Enquanto a ciência se mantinha presa aos dogmas doutrinais e subordinada à teologia, o Humanismo encontra na arte o campo livre para explorar o conhecimento da Natureza sem o confronto com princípios sagrados. O conhecimento da arte tem um fim imediato que parecia esgotá-lo: dar instrumentos ao artista na sua tarefa de melhor imitar a obra do Criador, mas sempre limitado pela finitude de sua condição humana. Afinal, não era sobre o espaço finito da tela que ele iria representar a ilusão do ponto de fuga, vértice projetado da pirâmide visual? Não é sobre os limites da pedra ou do molde, matérias mortas, que ele vai procurar imitar seres vivos na escultura? A ciência da arte pode se expandir e explorar outros campos do conhecimento sem provocar a Igreja, guardiã dos dogmas da fé.

O Humanismo renascentista ordenará os conhecimentos no tempo e no espaço. O passado da antiguidade clássica, tomado como ideal, detém os valores que a nova cultura deve fazer renascer, para conhecê-los e situá-los na correta distância que os separam do presente quattrocento, é preciso distribuir racionalmente os fatos ao longo do tempo, a história será a disciplina que selecionará o necessário do irrelevante, e procurará seu encadeamento lógico. A essa disciplina da distância temporal corresponde uma da distância espacial: a perspectiva. Esse novo universo é relacional, onde os objetos estão representados no espaço a partir de razões e proporções passíveis de serem traduzidas em medidas. A ciência da perspectiva deve fazer corresponder o pensamento da imagem ao que o olho percebe, é antes um ato mental segundo um conceito íntegro e indivisível de representação do espaço do que uma tentativa de captar as sensações visuais. É um conceito determinando o modo de perceber e representar, é mais conceptum, produto de concepção intelectual, do que perceptum, algo colhido ou recebido pelos sentidos.
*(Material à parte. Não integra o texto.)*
(** * Noteman rich-text pipeline: HTML -> Markdown -> Notion blocks

    A shallow embedding of [src/markdown/parser.ts] (the block tokenizer,
    the inline span segmentor and the language tag normalizer) and of
    [extension/html-to-markdown.js] (the HTML normalizer and its plain-text
    fallback), followed by the properties the design document states about
    them. Around these, the code that feeds and calls them is embedded as
    well: the formatting of a captured selection and the merge of the page
    lists ([extension/content.js]), the duplicate filter of the
    [/searchable-pages] route, the page identifiers of the Notion client,
    the authentication middleware and the URL normalization of the options
    page, with the properties the code itself shows.

    Conventions of the embedding.
    - A JavaScript string is a [string]; each [ascii] is read as one UTF-16
      code unit in the range 0..255, so the whitespace class, the line
      terminators and [toLowerCase] are the ECMAScript ones cut down to that
      range.
    - A [while] loop over [lines[i]] becomes a recursive function over the
      suffix of [lines] that starts at index [i]; [i++] is "drop the head".
    - The main loop of [markdownToBlocks] can fail to advance [i], so it is
      run with fuel and answers [None] when the fuel runs out.
    - DOM nodes are a tree; the browser's HTML parser is a parameter. *)

From stdpp Require Import base list strings gmap pretty.
From Stdlib Require Import Ascii Lia Sorted.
Os objetos naturais existem no espaço, é preciso da mesma forma organizar racionalmente a representação da Natureza, tal como a história organiza o conhecimento da Humanidade, e “(…) como o mundo é natureza e humanidade, perspectiva e história se integram e formam, juntas, uma concepção unitária do mundo”.[4]
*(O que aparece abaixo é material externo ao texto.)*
(** X1: the serialization loses nothing: two states that send the same
    parameters hold the same criteria. *)
Theorem toQueryParameters_injective (s1 s2 : State) :
  toQueryParameters s1 = toQueryParameters s2 ->
  criteria s1 = criteria s2.
Proof.
  intro H. unfold criteria.
  assert (Hc : category s1 = category s2).
  { pose proof (get_category s1) as H1. pose proof (get_category s2) as H2.
    rewrite H in H1. rewrite H1 in H2.
    destruct (category s1), (category s2); cbn in H2;
      try reflexivity; discriminate H2. }
  assert (Hh : hasHot s1 = hasHot s2)
    by (rewrite <- (has_has_hot s1), <- (has_has_hot s2), H; reflexivity).
  assert (Hk : hasCold s1 = hasCold s2)
    by (rewrite <- (has_has_cold s1), <- (has_has_cold s2), H; reflexivity).
  assert (Hq : query s1 = query s2).
  { pose proof (get_q s1) as H1. pose proof (get_q s2) as H2.
    rewrite H in H1. rewrite H1 in H2.
    destruct (query s1), (query s2); cbn in H2;
      try reflexivity; try discriminate H2.
    injection H2 as -> ->. reflexivity. }
  rewrite Hc, Hh, Hk, Hq. reflexivity.
Qed.

Lemma toQueryParameters_injective_witness :
  criteria (setError "x" (setHasHot true initial_state))
    = criteria (setHasHot true initial_state).
Proof.
  apply (toQueryParameters_injective
           (setError "x" (setHasHot true initial_state))
           (setHasHot true initial_state)).
  reflexivity.
Defined.

(** X2: the parameters always come in the order category, has_hot,
    has_cold, q, each name at most once. *)
Theorem toQueryParameters_order (s : State) :
  map fst (toQueryParameters s)
    = filter (fun n => URLSearchParams.has n (toQueryParameters s))
             ["category"; "has_hot"; "has_cold"; "q"] /\
  NoDup (map fst (toQueryParameters s)).
Proof.
  rewrite toQueryParameters_unfold.
  destruct (category s), (hasHot s), (hasCold s), (query s);
    (split; [reflexivity |]);
    cbn; repeat constructor; cbn; intuition discriminate.
Qed.

(** X20: a request carries no parameter at all exactly when nothing is
    filtered: category [all], both checkboxes off and an empty text. *)
Theorem unfiltered_iff_no_parameters (s : State) :
  toQueryParameters s = [] <->
  criteria s = (all, false, false, "").
Proof.
  rewrite toQueryParameters_unfold. unfold criteria.
  destruct (category s), (hasHot s), (hasCold s), (query s); cbn;
    split; intro H; try discriminate H; reflexivity.
Qed.

Lemma unfiltered_iff_no_parameters_witness :
  toQueryParameters (setHasCold false initial_state) = [].
Proof.
  apply (proj2 (unfiltered_iff_no_parameters (setHasCold false initial_state))).
  reflexivity.
Defined.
A relação entre arte e ciência na Renascença é, portanto, bem diferente da situação moderna na qual deve se situar Seurat. As primeiras grandes descobertas científicas do quattrocento, devem-se à arte e será um artista — Leonardo (1452-1519) — que terá a primeira ideia de aplicação da matemática à natureza, abrindo o caminho para uma ciência capaz de estabelecer leis. Leonardo se encontra na fonte da futura ciência clássica, sobretudo daquela que nascerá a partir de Galileu (1564-1642), ao lançar as bases de uma ciência autônoma e da futura cisão entre os dois campos.

IV

O homem contemporâneo, em permanente contato com conquistas da ciência e da tecnologia, dificilmente pode imaginar o significado do esforço do artista-cientista do quattrocento numa época em que, para citar apenas um exemplo de Lenoble, “[…] o instrumento mental do cálculo ainda é gravemente imperfeito. O uso dos algarismos chamados arábicos ainda não havia se generalizado na Renascença. Ora, tente-se somente dividir, MDCXXII por VI”.[5] O mundo de Seurat é bem mais próximo do mundo que vivemos que daquele de Leonardo. Não apenas a unidade entre arte a ciência está rompida desde o século XVI, mas a própria unidade da ciência capaz de ser pensada por Laplace no século XVIII não é mais possível ser reestabelecida.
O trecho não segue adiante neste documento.